WOW and thank you!!

Holy crap guys. I was completely terrified to put this blog out into the world of the internet yesterday (I somehow got up the guts to do it thanks to a few awesome friends!), but I was SO not expecting the amazing response it would have.

When we find out we're one of the unlucky few who can't get pregnant, for some reason we feel like we want to hide that information from the world. I felt that way too - always wanting to brush off having kids and pretending like I wasn't ready, just to mask the sadness I felt anytime someone would ask me about it. It's become a natural instinct almost, like, we don't want people to know there's something wrong with us and we don't want people to feel bad for us. So we sit in silence suffering alone and feel like our heart's ripped out every time we see a new baby announcement pop up on our news feeds. And what's the result? A feeling like we are the ONLY ones who can't have kids and EVERYONE else gets pregnant the first time they try. 

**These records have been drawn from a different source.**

(* ===== verification/Canonical.v ===== *)
(** * config/canonical.py: the configVersion of a wire document

    [rfc8785.dumps] is a third-party package: the section variable [jcs], from a wire object to
    its canonical bytes or an exception. *)

From S2P Require Import Prelude Sha256 PyJson.
Local Open Scope Z_scope.

Definition NUMERIC_BOUND : Z := 9007199254740991.

(** [_check_number(value, path)]; a float is not finite when [int()] is undefined on it, and
    beyond the bound every binary64 value is an integer. *)
Definition _check_number (j : json) : result exn unit :=
  match j with
  | JBool _ => Ok tt
  | JInt z => if NUMERIC_BOUND <? Z.abs z then Err CanonicalizationError else Ok tt
  | JFloat f =>
      match f_int f with
      | None => Err CanonicalizationError
      | Some z => if NUMERIC_BOUND <? Z.abs z then Err CanonicalizationError else Ok tt
      end
  | _ => Ok tt
  end.

(** [validate_json_value(value, path)]; keys of a decoded object are always strings. *)
Fixpoint validate_json_value (j : json) : result exn unit :=
  match j with
  | JObj d =>
      (fix go (d : list (string * json)) : result exn unit :=
         match d with
         | [] => Ok tt
         | (_, sub) :: d => validate_json_value sub ≫= fun _ => go d
         end) d
  | JList l =>
      (fix go (l : list json) : result exn unit :=
         match l with
         | [] => Ok tt
         | item :: l => validate_json_value item ≫= fun _ => go l
         end) l
  | JNull | JBool _ | JStr _ => Ok tt
  | JInt _ | JFloat _ => _check_number j
  end.

(** [{k: v for k, v in wire.items() if k != "configVersion"}] *)
Definition strip_version (d : list (string * json)) : list (string * json) :=
  filter (fun kv => String.eqb (fst kv) "configVersion" = false) d.

Section config_version.
Context (jcs : json -> result exn string).

Definition canonical_config_bytes (wire : json) : result exn string :=
  match wire with
  | JObj d =>
      validate_json_value wire ≫= fun _ =>
      match jcs (JObj (strip_version d)) with
      | Ok b => Ok b
      | Err _ => Err CanonicalizationError
      end
  | _ => Err CanonicalizationError
  end.

Definition compute_config_version (wire : json) : result exn string :=
  b ← canonical_config_bytes wire; Ok (sha256_hex b).
End config_version.

(** [load_config_json(raw)], from the value [json.loads] returned or its decoding error. *)
Definition load_config_json (loads : string -> result exn json) (raw : string) : result exn json :=
  match loads raw with
  | Err _ => Err CanonicalizationError
  | Ok value =>
      if is_dict value then validate_json_value value ≫= fun _ => Ok value
      else Err CanonicalizationError
  end.

(** ** What the numeric profile accepts *)

(** Every number anywhere in the value is a finite safe integer or a finite float in range. *)
#[warnings="-register-all"]
Inductive in_profile : json -> Prop :=
  | prof_null : in_profile JNull
  | prof_bool b : in_profile (JBool b)
  | prof_str s : in_profile (JStr s)
  | prof_int z : - NUMERIC_BOUND <= z <= NUMERIC_BOUND -> in_profile (JInt z)
  | prof_float f z :
      f_int f = Some z -> - NUMERIC_BOUND <= z <= NUMERIC_BOUND -> in_profile (JFloat f)
  | prof_list l : Forall in_profile l -> in_profile (JList l)
  | prof_obj d : Forall (fun kv => in_profile (snd kv)) d -> in_profile (JObj d).

Lemma bound_check z :
  (if NUMERIC_BOUND <? Z.abs z then Err CanonicalizationError else Ok tt) = Ok (E:=exn) tt
  <-> - NUMERIC_BOUND <= z <= NUMERIC_BOUND.
Proof. destruct (Z.ltb_spec NUMERIC_BOUND (Z.abs z)); split; intros; try done; lia. Qed.

(** The numeric/Unicode profile check accepts exactly the JSON values whose every number,
    at any depth, is a safe integer or a finite float within the safe-integer bound. *)
Theorem validate_json_value_spec j : validate_json_value j = Ok tt <-> in_profile j.
Proof.
  induction j as [|b|z|f|s|l IH|d IH] using json_rect_all; simpl.
  - split; [constructor|done].
  - split; [constructor|done].
  - rewrite bound_check. split; [by constructor|by inversion 1].
  - destruct (f_int f) as [z|] eqn:E.
    + rewrite bound_check. split; [by econstructor|inversion 1; by simplify_eq].
    + split; [done|inversion 1; by simplify_eq].
  - split; [constructor|done].
  - transitivity (Forall in_profile l); [|by split; [constructor|inversion 1]].
    induction IH as [|x l Hx _ IHl]; [by split|].
    rewrite Forall_cons, <- Hx, <- IHl.
    destruct (validate_json_value x) as [[]|]; naive_solver.
  - transitivity (Forall (fun kv => in_profile (snd kv)) d); [|by split; [constructor|inversion 1]].
    induction IH as [|[k x] d Hx _ IHd]; [by split|].
    rewrite Forall_cons, <- IHd. simpl in *. rewrite <- Hx.
    destruct (validate_json_value x) as [[]|]; naive_solver.
Qed.

Lemma validate_json_value_err j e : validate_json_value j = Err e -> e = CanonicalizationError.
Proof.
  revert e. induction j as [|b|z|f|s|l IH|d IH] using json_rect_all; intros e; simpl; try done.
  - case_match; congruence.
  - repeat case_match; congruence.
  - induction IH as [|x l Hx _ IHl]; [done|].
    destruct (validate_json_value x); naive_solver.
  - induction IH as [|[k x] d Hx _ IHd]; [done|].
    simpl in Hx. destruct (validate_json_value x); naive_solver.
Qed.

Lemma strip_version_insert d1 d2 v :
  strip_version (d1 ++ ("configVersion", v) :: d2) = strip_version (d1 ++ d2).
Proof. unfold strip_version. rewrite !filter_app, filter_cons_False; [done|]. by simpl. Qed.

Lemma profile_insert d1 d2 v :
  in_profile v -> in_profile (JObj (d1 ++ d2)) ->
  in_profile (JObj (d1 ++ ("configVersion", v) :: d2)).
Proof.
  intros Hv H. inversion H as [| | | | | |d Hd]; subst. constructor.
  apply Forall_app in Hd as [? ?]. apply Forall_app. split; [done|]. by constructor.
Qed.

(** configVersion is a fixed point of the wire document: inserting any in-profile
    [configVersion] member anywhere at the top level of a document that has none leaves the
    computed version unchanged, so a document stamped with its own version verifies. *)
Theorem config_version_stable jcs d1 d2 v ver :
  in_profile v ->
  compute_config_version jcs (JObj (d1 ++ d2)) = Ok ver ->
  compute_config_version jcs (JObj (d1 ++ ("configVersion", v) :: d2)) = Ok ver.
Proof.
  intros Hv H. unfold compute_config_version, canonical_config_bytes in *.
  apply bind_ok in H as (b & H & Hb). apply bind_ok in H as ([] & Hval & H).
  apply validate_json_value_spec in Hval. apply (profile_insert _ _ v) in Hval; [|done].
  apply validate_json_value_spec in Hval. rewrite Hval, strip_version_insert.
  cbn [mbind result_bind]. by rewrite H.
Qed.

Lemma config_version_stable_witness :
  let d := [("a", JInt 1)] in
  compute_config_version (fun j => Ok (dumps false j)) (JObj (d ++ [("configVersion", JStr "x")]))
  = Ok (sha256_hex ("{" +:+ quote +:+ "a" +:+ quote +:+ ":1}")).
Proof.
  simpl. refine (config_version_stable _ [("a", JInt 1)] [] (JStr "x") _ (prof_str "x") _).
  reflexivity.
Defined.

IT'S NOT TRUE THOUGH!! We just think that way because Facebook has become the place where everyone shares the highlight reel of their lives - no one posts the "bad stuff." 

But something incredible happened yesterday. When I posted this blog and my story, it was like an entire community wrapped around me in support!! Yes, infertility is bad, but we don't need to suffer alone and we don't need to be embarrassed or feel like we need to hide it. Yesterday I received numerous Facebook messages, comments, texts, and emails from so many women sharing THEIR infertility stories with me!! Women that I know and that I didn't even know were suffering!!! And now they are there for me to lean on and I'm there for them - and that's a pretty awesome thing.

So thank you. Thank you to the 400+ that stubbled on this blog yesterday and wanted to read my story. Thank you to the brave women who reached out to me share their stories. And thank you to everyone who offered their support!!! Just, thank you. I can't tell you how much better I feel.